Once, well, because somehow I was getting paid for it, I was at a ra-ra propaganda rally where some cat in a suit and sterilized organs stood up and said he wanted to give a Chinese blessing; may you live in interesting times. I must have been quite out of my mind, because my hand shot into the air before the last words faded from hearing. He seemed excited someone wanted to speak to him so early on.
"It's a curse, Sir," I said, recalling the way I had been told that little saying. "It basically means you hope one's life is filled with chaos and strife. Kind of a hateful way to start things, don't you think?"
And, after the ra-ra propaganda rally I had to talk to an overseer. It didn't matter if I was right, or, at the very least, honest, I had embarrassed the cat in the suit with sterilized organs in front of everyone, and that was uncalled for. Courtly and corporate intrigue politics made manifest.

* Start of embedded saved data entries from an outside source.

(** [definitions[index] = def].  Within the array the element is replaced,
    at its end the array grows by one; further out JavaScript makes a sparse
    array, which is no collection of entries any more: [None]. *)
Definition updateDefinition (index : nat) (def : Def) (defs : list Def)
    : option (list Def) :=
  if decide (index < length defs) then Some (<[index := def]> defs)
  else if decide (index = length defs) then Some (defs ++ [def])
  else None.

(** [definitions.splice(index, 1)]. *)
Definition deleteDefinition (index : nat) (defs : list Def) : list Def :=
  delete index defs.

Definition addToHistory (cmd : string) (h : list string) : list string :=
  if bool_decide (length h = 0) || negb (bool_decide (last h = Some cmd))
  then h ++ [cmd] else h.

Definition clearHistory (h : list string) : list string := [].

End Data.

(* ===================================================================== *)
(** * UI module *)
(* ===================================================================== *)

Module UI.

(** What the page shows: the blocks appended to [#output], the value of the
    command input, and the editor modal with its four fields. *)
Record t := mk {
  output : list string;
  commandInput : string;
  termInput : string;
  aliasesInput : string;
  tagsInput : string;
  definitionInput : string;
  previewOutput : string;
  editorMessage : string;
  editorHidden : bool
}.

Definition with_output (o : list string) (u : t) : t :=
  mk o (commandInput u) (termInput u) (aliasesInput u) (tagsInput u)
     (definitionInput u) (previewOutput u) (editorMessage u) (editorHidden u).

Definition with_commandInput (v : string) (u : t) : t :=
  mk (output u) v (termInput u) (aliasesInput u) (tagsInput u)
     (definitionInput u) (previewOutput u) (editorMessage u) (editorHidden u).

Definition with_editorHidden (h : bool) (u : t) : t :=
  mk (output u) (commandInput u) (termInput u) (aliasesInput u) (tagsInput u)
     (definitionInput u) (previewOutput u) (editorMessage u) h.

Definition setEditorMessage (msg : string) (u : t) : t :=
  mk (output u) (commandInput u) (termInput u) (aliasesInput u) (tagsInput u)
     (definitionInput u) (previewOutput u) msg (editorHidden u).

(** [renderBlock]: typesetting of the mathematics and scrolling are the
    renderer's own business. *)
Definition renderBlock (htmlContent : string) (u : t) : t :=
  with_output (output u ++ [htmlContent +:+ "<br>"]) u.

Definition welcome : string :=
  "<p>LaTeX Definer v1.0  ---  "
  +:+ String (ascii_of_nat 194) (String (ascii_of_nat 169) EmptyString)
  +:+ " Jeffrey Lu 2025</p><p>Type 'help' to see available commands.</p>".

Definition showWelcomeMessage (u : t) : t := renderBlock welcome u.

Definition clearTerminal (u : t) : t := showWelcomeMessage (with_output [] u).

Definition preview_of (text : string) : string :=
  "<p>" +:+ sanitizeHTML text +:+ "</p>".

Definition updatePreview (u : t) : t :=
  mk (output u) (commandInput u) (termInput u) (aliasesInput u) (tagsInput u)
     (definitionInput u) (preview_of (definitionInput u)) (editorMessage u)
     (editorHidden u).

Definition openEditor (defToEdit : option Def) (u : t) : t :=
  match defToEdit with
  | Some d =>
      mk (output u) (commandInput u) (term d)
         (JS.join ", " (aliases_or_empty d)) (JS.join ", " (default [] (tags d)))
         (definition d) (preview_of (definition d)) "" false
  | None =>
      mk (output u) (commandInput u) "" "" "" "" (preview_of "") "" false
  end.

Definition closeEditor (u : t) : t := with_editorHidden true u.

(** The object [getEditorValues] returns. *)
Record Values := mkValues {
  v_term : string;
  v_aliases : list string;
  v_tags : list string;
  v_definition : string
}.

Definition comma : ascii := ascii_of_nat 44.

Definition field_list (raw : string) : list string :=
  filter (fun a => JS.truthy a = true) (map JS.trim (JS.split comma raw)).

Definition getEditorValues (u : t) : Values :=
  mkValues (JS.trim (termInput u)) (field_list (aliasesInput u))
           (field_list (tagsInput u)) (JS.trim (definitionInput u)).

End UI.

(* ===================================================================== *)
(** * Commands module *)
(* ===================================================================== *)

Module Commands.

Import JS.

(** The variables of the module, the modules it drives, and what it hands
    to the host: the exported collections and the file dialogs opened. *)
Record State := mk {
  data : Data.t;
  ui : UI.t;
  currentEditIndex : option nat;
  pendingImportData : option (list Def);
  downloads : list (list Def);
  fileDialogs : nat
}.

Definition with_data (d : Data.t) (s : State) : State :=
  mk d (ui s) (currentEditIndex s) (pendingImportData s) (downloads s) (fileDialogs s).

It also served as reminder of another reason I'm often the quiet one. Someone I knew once said when I did speak, my words were those of ambrosia and acid. By uttering a sentence, apparently, once or twice, I've drove others to migraines, although that's hardly my fault. Another aspect, a flaw, I admit, are the occasions of what another friend would call alligator mouth being unable to cover hummingbird ass. I like to think I've gotten better at that as I've grown older, but I still sometimes slip.
In the small hours between late night and early mourning when my mother died, I was driving to the house that now only belonged to my father. I had no tea with me, only water, but the demons came anyway. In those dark moments, heading into the badlands, I had a lot of time to ruminate.
"I cast my lot to the winds of chaos," I said to the shadows. "This is the only sane course of action. Roll the fucking bones."
I don't think I've ever lived in boring times, despite what a few critics who weren't getting their way might say. Still, these days, these last few weeks, leading up to a month, fit more into what a cat in a suit thought was a blessing and I was told was a curse. Of course, blessing and curse are just different sides of the same cosmic coin, thus balance is maintained.
My father moves as the Gregorian calendar sheds its metaphoric and metaphysical skin. There has been a fair amount of chaos to the whole affair. Even stress, something I take such great pains to avoid, I find sometimes trying to seep into my zen and put me off my fresh-fried lobster.
It seems pretty well a given I'm getting the other one of the Grumpy Old Men, a black tri, named Whistler. Even now, I try to figure out where, in a five-hundred eighty-five square foot house-only fifteen more square feet than the Temple of the Jinn, back in the city-I'm going to make room for another dog. Of course, I'll make it work, because it is the right thing to do. Still, it's a few days and a roll of the bones before I know for certain. My sister and Whitie might take Whistler instead.
I might also start receiving a substantial amount of paper just for being a beautiful and unique snowflake and not get fucking laughed at when I describe myself as such...
Mei fei tsu. This is a time of transition, and, as I learned, once, quite painfully, those times are never easy. I suppose if they were, it would be kind of boring and the lesson would be missed. A time of transition is never really good or bad, persey, although, in that context, good and bad are monkey-made concepts anyway. Times of transition are, however, rather interesting. Of course, whether or not those interesting times are a blessing or a curse is all up to flip of a cosmic coin and roll of the bones.